Task statement:
Return only the lines from the top of the material through the line marked by "x_provenance ← at_", unaltered.

━━━

(** [!std::isfinite(d) || d < 0 || d > 1] *)
Definition is_finite (d : double) : bool :=
  match d with S754_nan | S754_infinity _ => false | _ => true end.
Definition confidence_rejected (d : double) : bool :=
  negb (is_finite d) || SFltb d (S754_zero false) || SFltb (double_of_Z 1) d.
Definition confidence_of_json (j : Json) : tres (option double) :=
  if is_null j then TOk None
  else d ← dec_double j;
       if confidence_rejected d
       then TThrow (TError (err Validation "Confidence outside [0,1]")) else TOk (Some d).

(** [from_json(const Json &, Message &)] *)
Definition message_of_json (j : Json) : tres Message :=
  x_id ← at_ dec_string j "id";
  x_run_id ← at_ dec_string j "run_id";
  x_pipeline_id ← at_ dec_string j "pipeline_id";
  x_node_id ← at_ dec_string j "node_id";
  x_type ← at_ dec_string j "type";
  x_time ← at_ dec_string j "timestamp";
  x_payload ← at_ dec_json j "payload";
  x_metadata ← at_ dec_json j "metadata";
  x_provenance ← at_ (dec_vector provenance_of_json) j "provenance";
  x_confidence ← at_ confidence_of_json j "confidence";
  TOk {| m_id := x_id; m_run_id := x_run_id; m_pipeline_id := x_pipeline_id;
         m_node_id := x_node_id; m_type := x_type; m_time := x_time; payload := x_payload;
         metadata := x_metadata; provenance := x_provenance; confidence := x_confidence |}.

(** [NLOHMANN_DEFINE_TYPE_NON_INTRUSIVE(BranchFrame, ...)] *)
Definition frame_to_json (f : BranchFrame) : Json := mk_object [
  ("group", JString (group f));
  ("join", JString (f_join f));
  ("width", JUnsigned (width f));
  ("index", JUnsigned (f_index f))]%string.

(** Reading back requires every field. *)
Definition frame_of_json (j : Json) : tres BranchFrame :=
  x_group ← at_ dec_string j "group";
  x_f_join ← at_ dec_string j "join";
  x_width ← at_ dec_unsigned j "width";
  x_f_index ← at_ dec_unsigned j "index";
  TOk {| group := x_group; f_join := x_f_join; width := x_width; f_index := x_f_index |}.

(** [NLOHMANN_DEFINE_TYPE_NON_INTRUSIVE(ExecutionToken, ...)] *)
Definition token_to_json (t : ExecutionToken) : Json := mk_object [
  ("node_id", JString (t_node_id t));
  ("message", message_to_json (t_message t));
  ("frames", enc_vector frame_to_json (t_frames t))]%string.

(** Reading back requires every field. *)
Definition token_of_json (j : Json) : tres ExecutionToken :=
  x_t_node_id ← at_ dec_string j "node_id";
  x_t_message ← at_ message_of_json j "message";
  x_t_frames ← at_ (dec_vector frame_of_json) j "frames";
  TOk {| t_node_id := x_t_node_id; t_message := x_t_message; t_frames := x_t_frames |}.

(** [NLOHMANN_DEFINE_TYPE_NON_INTRUSIVE(JoinCheckpoint, messages)]: a map with integer keys is
    an array of pairs. *)
Definition join_to_json (m : gmap Z Message) : Json :=
  mk_object [("messages"%string, enc_index_map message_to_json m)].
Definition join_of_json (j : Json) : tres (gmap Z Message) :=
  at_ (dec_index_map message_of_json) j "messages".

(** [to_json(Json &, const Run &)] *)
Definition run_to_json (r : Run) : Json := mk_object [
  ("id", JString (id r));
  ("pipeline_id", JString (pipeline_id r));
  ("pipeline_version", JUnsigned (pipeline_version r));
  ("definition", JString (definition r));
  ("active_node", JString (active_node r));
  ("created_at", JString (created_at r));
  ("updated_at", JString (updated_at r));
  ("actor", JString (actor r));
  ("error", JString (error r));
  ("parent_id", JString (parent_id r));
  ("parent_node_id", JString (parent_node_id r));
  ("parent_message_id", JString (parent_message_id r));
  ("session_id", JString (session_id r));
  ("session_turn_id", JString (session_turn_id r));
  ("child_id", JString (child_id r));
  ("child_pipeline_id", JString (child_pipeline_id r));
  ("child_pipeline_version", JUnsigned (child_pipeline_version r));
  ("subpipeline_depth", JUnsigned (subpipeline_depth r));
  ("initiation_type", JString (initiation_type r));
  ("schedule_id", JString (schedule_id r));
  ("schedule_occurrence_id", JString (schedule_occurrence_id r));
  ("due_at", JString (due_at r));
  ("trigger_id", JString (trigger_id r));
  ("event_id", JString (event_id r));
  ("root_event_id", JString (root_event_id r));
  ("owner_instance_id", JString (owner_instance_id r));
  ("fencing_token", JUnsigned (fencing_token r));
  ("lease_expires_at", JString (lease_expires_at r));
  ("claimed_at", JString (claimed_at r));
  ("last_renewed_at", JString (last_renewed_at r));
  ("pending_parallel_group", JString (pending_parallel_group r));
  ("pending_parallel_join", JString (pending_parallel_join r));
  ("trigger_depth", JUnsigned (trigger_depth r));
  ("child_runs", enc_vector JString (child_runs r));
  ("resolved_subpipelines", enc_map JString (resolved_subpipelines r));
  ("state", run_state_to_json (state r));
  ("cancellation_requested", JBool (cancellation_requested r));
  ("message", message_to_json (message r));
  ("edge_visits", enc_map JUnsigned (edge_visits r));
  ("node_visits", enc_map JUnsigned (node_visits r));
  ("frames", enc_vector frame_to_json (frames r));
  ("ready", enc_vector token_to_json (ready r));
  ("joins", enc_map join_to_json (joins r));
  ("prepared_join", JString (prepared_join r));
  ("provider", JString (provider r));
  ("model", JString (model r));
  ("tool", JString (tool r));
  ("plugin", JString (plugin r));
  ("worker", JString (worker r));
  ("worker_job_id", JString (worker_job_id r));
  ("steps", JUnsigned (steps r))]%string.

(** [from_json(const Json &, Run &)] *)
Definition run_of_json (j : Json) : tres Run :=
  x_id ← at_ dec_string j "id";
  x_pipeline_id ← at_ dec_string j "pipeline_id";
  x_pipeline_version ← value_ dec_unsigned j "pipeline_version" 1;
  x_definition ← at_ dec_string j "definition";
  x_active_node ← at_ dec_string j "active_node";
  x_created_at ← at_ dec_string j "created_at";
  x_updated_at ← at_ dec_string j "updated_at";
  x_actor ← at_ dec_string j "actor";
  x_error ← at_ dec_string j "error";
  x_parent_id ← at_ dec_string j "parent_id";
  x_parent_node_id ← value_ dec_string j "parent_node_id" ""%string;
  x_parent_message_id ← value_ dec_string j "parent_message_id" ""%string;
  x_session_id ← value_ dec_string j "session_id" ""%string;
  x_session_turn_id ← value_ dec_string j "session_turn_id" ""%string;
  x_child_id ← at_ dec_string j "child_id";
  x_child_pipeline_id ← value_ dec_string j "child_pipeline_id" ""%string;
  x_child_pipeline_version ← value_ dec_unsigned j "child_pipeline_version" 0;
  x_subpipeline_depth ← value_ dec_unsigned j "subpipeline_depth" 0;
  x_initiation_type ← value_ dec_string j "initiation_type" ("manual"%string);
  x_schedule_id ← value_ dec_string j "schedule_id" ""%string;
  x_schedule_occurrence_id ← value_ dec_string j "schedule_occurrence_id" ""%string;
  x_due_at ← value_ dec_string j "due_at" ""%string;
  x_trigger_id ← value_ dec_string j "trigger_id" ""%string;
  x_event_id ← value_ dec_string j "event_id" ""%string;
  x_root_event_id ← value_ dec_string j "root_event_id" ""%string;
  x_owner_instance_id ← value_ dec_string j "owner_instance_id" ""%string;
  x_fencing_token ← value_ dec_u64 j "fencing_token" 0;
  x_lease_expires_at ← value_ dec_string j "lease_expires_at" ""%string;
  x_claimed_at ← value_ dec_string j "claimed_at" ""%string;
  x_last_renewed_at ← value_ dec_string j "last_renewed_at" ""%string;
  x_pending_parallel_group ← value_ dec_string j "pending_parallel_group" ""%string;
  x_pending_parallel_join ← value_ dec_string j "pending_parallel_join" ""%string;
  x_trigger_depth ← value_ dec_unsigned j "trigger_depth" 0;
  x_child_runs ← value_ (dec_vector dec_string) j "child_runs" [];
  x_resolved_subpipelines ← value_ (dec_map dec_string) j "resolved_subpipelines" ∅;
  x_state ← at_ run_state_of_json j "state";
  x_cancellation_requested ← at_ dec_bool j "cancellation_requested";
  x_message ← at_ message_of_json j "message";
  x_edge_visits ← at_ (dec_map dec_unsigned) j "edge_visits";
  x_node_visits ← at_ (dec_map dec_unsigned) j "node_visits";
  x_frames ← at_ (dec_vector frame_of_json) j "frames";
  x_ready ← at_ (dec_vector token_of_json) j "ready";
  x_joins ← at_ (dec_map join_of_json) j "joins";
  x_prepared_join ← at_ dec_string j "prepared_join";
  x_provider ← at_ dec_string j "provider";
  x_model ← at_ dec_string j "model";
  x_tool ← at_ dec_string j "tool";
  x_plugin ← at_ dec_string j "plugin";
  x_worker ← value_ dec_string j "worker" ""%string;
  x_worker_job_id ← value_ dec_string j "worker_job_id" ""%string;
  x_steps ← at_ dec_unsigned j "steps";
  TOk {| id := x_id; pipeline_id := x_pipeline_id; pipeline_version := x_pipeline_version;
         definition := x_definition; active_node := x_active_node; created_at := x_created_at;
         updated_at := x_updated_at; actor := x_actor; error := x_error; parent_id := x_parent_id;
         parent_node_id := x_parent_node_id; parent_message_id := x_parent_message_id;
         session_id := x_session_id; session_turn_id := x_session_turn_id; child_id := x_child_id;
         child_pipeline_id := x_child_pipeline_id;
         child_pipeline_version := x_child_pipeline_version;
         subpipeline_depth := x_subpipeline_depth; initiation_type := x_initiation_type;
         schedule_id := x_schedule_id; schedule_occurrence_id := x_schedule_occurrence_id;
         due_at := x_due_at; trigger_id := x_trigger_id; event_id := x_event_id;
         root_event_id := x_root_event_id; owner_instance_id := x_owner_instance_id;
         fencing_token := x_fencing_token; lease_expires_at := x_lease_expires_at;
         claimed_at := x_claimed_at; last_renewed_at := x_last_renewed_at;
         pending_parallel_group := x_pending_parallel_group;
         pending_parallel_join := x_pending_parallel_join; trigger_depth := x_trigger_depth;
         child_runs := x_child_runs; resolved_subpipelines := x_resolved_subpipelines;
         state := x_state; cancellation_requested := x_cancellation_requested;
         message := x_message; edge_visits := x_edge_visits; node_visits := x_node_visits;
         frames := x_frames; ready := x_ready; joins := x_joins; prepared_join := x_prepared_join;
         provider := x_provider; model := x_model; tool := x_tool; plugin := x_plugin;
         worker := x_worker; worker_job_id := x_worker_job_id; steps := x_steps |}.

(** [to_json(Json &, const NodeExecution &)] *)
Definition attempt_to_json (a : NodeExecution) : Json := mk_object [
  ("id", JString (a_id a));
  ("run_id", JString (a_run_id a));
  ("node_id", JString (a_node_id a));
  ("started_at", JString (a_started_at a));
  ("finished_at", JString (a_finished_at a));
  ("error", JString (a_error a));
  ("child_run_id", JString (a_child_run_id a));
  ("child_pipeline_id", JString (a_child_pipeline_id a));
  ("child_pipeline_version", JUnsigned (a_child_pipeline_version a));
  ("worker_job_id", JString (a_worker_job_id a));
  ("worker_id", JString (a_worker_id a));
  ("external_job_id", JString (a_external_job_id a));
  ("attempt", JUnsigned (attempt a));
  ("state", node_state_to_json (a_state a));
  ("duration_ms", JFloat (duration_ms a))]%string.

(** [from_json(const Json &, NodeExecution &)] *)
Definition attempt_of_json (j : Json) : tres NodeExecution :=
  x_a_id ← at_ dec_string j "id";
  x_a_run_id ← at_ dec_string j "run_id";
  x_a_node_id ← at_ dec_string j "node_id";
  x_a_started_at ← at_ dec_string j "started_at";
  x_a_finished_at ← at_ dec_string j "finished_at";
  x_a_error ← at_ dec_string j "error";
  x_a_child_run_id ← value_ dec_string j "child_run_id" ""%string;
  x_a_child_pipeline_id ← value_ dec_string j "child_pipeline_id" ""%string;
  x_a_child_pipeline_version ← value_ dec_unsigned j "child_pipeline_version" 0;
  x_a_worker_job_id ← value_ dec_string j "worker_job_id" ""%string;
  x_a_worker_id ← value_ dec_string j "worker_id" ""%string;
  x_a_external_job_id ← value_ dec_string j "external_job_id" ""%string;
  x_attempt ← at_ dec_unsigned j "attempt";
  x_a_state ← at_ node_state_of_json j "state";
  x_duration_ms ← at_ dec_double j "duration_ms";
  TOk {| a_id := x_a_id; a_run_id := x_a_run_id; a_node_id := x_a_node_id;
         a_started_at := x_a_started_at; a_finished_at := x_a_finished_at; a_error := x_a_error;
         a_child_run_id := x_a_child_run_id; a_child_pipeline_id := x_a_child_pipeline_id;
         a_child_pipeline_version := x_a_child_pipeline_version;
         a_worker_job_id := x_a_worker_job_id; a_worker_id := x_a_worker_id;
         a_external_job_id := x_a_external_job_id; attempt := x_attempt; a_state := x_a_state;
         duration_ms := x_duration_ms |}.
Lemma usage_roundtrip u : usage_fits u -> usage_of_json (usage_to_json u) = TOk u.
Proof.
  intros (Hn & Hc & Hm). unfold usage_of_json. rewrite usage_object. cbn [negb].
  destruct (usage_members_of u) as (H1 & H2 & H3 & H4 & H5 & H6 & H7 & H8 & H9 & H10 & H11 & _).
  repeat match goal with H : Forall _ (_ :: _) |- _ => inversion H; clear H; subst end.
  rewrite (optional_u64 (queue_duration_ms u) _ "queue_duration_ms") by (done || by rewrite usage_member).
  rewrite (optional_u64 (wall_duration_ms u) _ "wall_duration_ms") by (done || by rewrite usage_member).
  rewrite (optional_u64 (input_tokens u) _ "input_tokens") by (done || by rewrite usage_member).
  rewrite (optional_u64 (output_tokens u) _ "output_tokens") by (done || by rewrite usage_member).
  rewrite (optional_u64 (total_tokens u) _ "total_tokens") by (done || by rewrite usage_member).
  rewrite (optional_u64 (tool_calls u) _ "tool_calls") by (done || by rewrite usage_member).
  rewrite (optional_u64 (action_count u) _ "action_count") by (done || by rewrite usage_member).
  assert (Hcost : cost_of_json (usage_to_json u) = TOk (cost_units u)).
  { unfold cost_of_json, optional_. rewrite usage_member, H8 by done.
    destruct (cost_units u) as [d|]; simpl; [|done]. rewrite dec_double_of. cbn.
    destruct (Hc d eq_refl) as [-> ->]. done. }
  rewrite Hcost.
  rewrite (value_text (u_provider u) _ "provider"), (value_text (u_model u) _ "model"),
    (value_text (u_executor u) _ "executor") by (apply usage_object || by rewrite usage_member).
  rewrite usage_metadata by done. cbn. rewrite Hm. cbn. by destruct u.
Qed.

(** *** Jobs *)

Definition continuation_fits (c : Continuation) : Prop :=
  provider_id c <> ""%string /\ size_of (provider_id c) <= 256 /\ provider_version c <> ""%string /\
  size_of (provider_version c) <= 128 /\ c_state c <> ""%string /\ size_of (c_state c) <= 64 * 1024.

Lemma continuation_roundtrip c : continuation_fits c ->
  continuation_of_json (continuation_to_json c) = TOk (Some c).
Proof.
  intros (Hi & Hil & Hv & Hvl & Hs & Hsl). destruct c as [i v s]. simpl in *.
  unfold continuation_of_json, continuation_to_json.
  match goal with |- context [mk_object ?l] => read_members (mk_object l) end.
  cbn [is_object negb]. read_fields. unfold empty_str. apply String.eqb_neq in Hi, Hv, Hs.
  rewrite Hi, Hv, Hs.
  rewrite (proj2 (Z.ltb_ge _ _) Hil), (proj2 (Z.ltb_ge _ _) Hvl), (proj2 (Z.ltb_ge _ _) Hsl). done.
Qed.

━━━

Solution:
(** [!std::isfinite(d) || d < 0 || d > 1] *)
Definition is_finite (d : double) : bool :=
  match d with S754_nan | S754_infinity _ => false | _ => true end.
Definition confidence_rejected (d : double) : bool :=
  negb (is_finite d) || SFltb d (S754_zero false) || SFltb (double_of_Z 1) d.
Definition confidence_of_json (j : Json) : tres (option double) :=
  if is_null j then TOk None
  else d ← dec_double j;
       if confidence_rejected d
       then TThrow (TError (err Validation "Confidence outside [0,1]")) else TOk (Some d).

(** [from_json(const Json &, Message &)] *)
Definition message_of_json (j : Json) : tres Message :=
  x_id ← at_ dec_string j "id";
  x_run_id ← at_ dec_string j "run_id";
  x_pipeline_id ← at_ dec_string j "pipeline_id";
  x_node_id ← at_ dec_string j "node_id";
  x_type ← at_ dec_string j "type";
  x_time ← at_ dec_string j "timestamp";
  x_payload ← at_ dec_json j "payload";
  x_metadata ← at_ dec_json j "metadata";
  x_provenance ← at_ (dec_vector provenance_of_json) j "provenance";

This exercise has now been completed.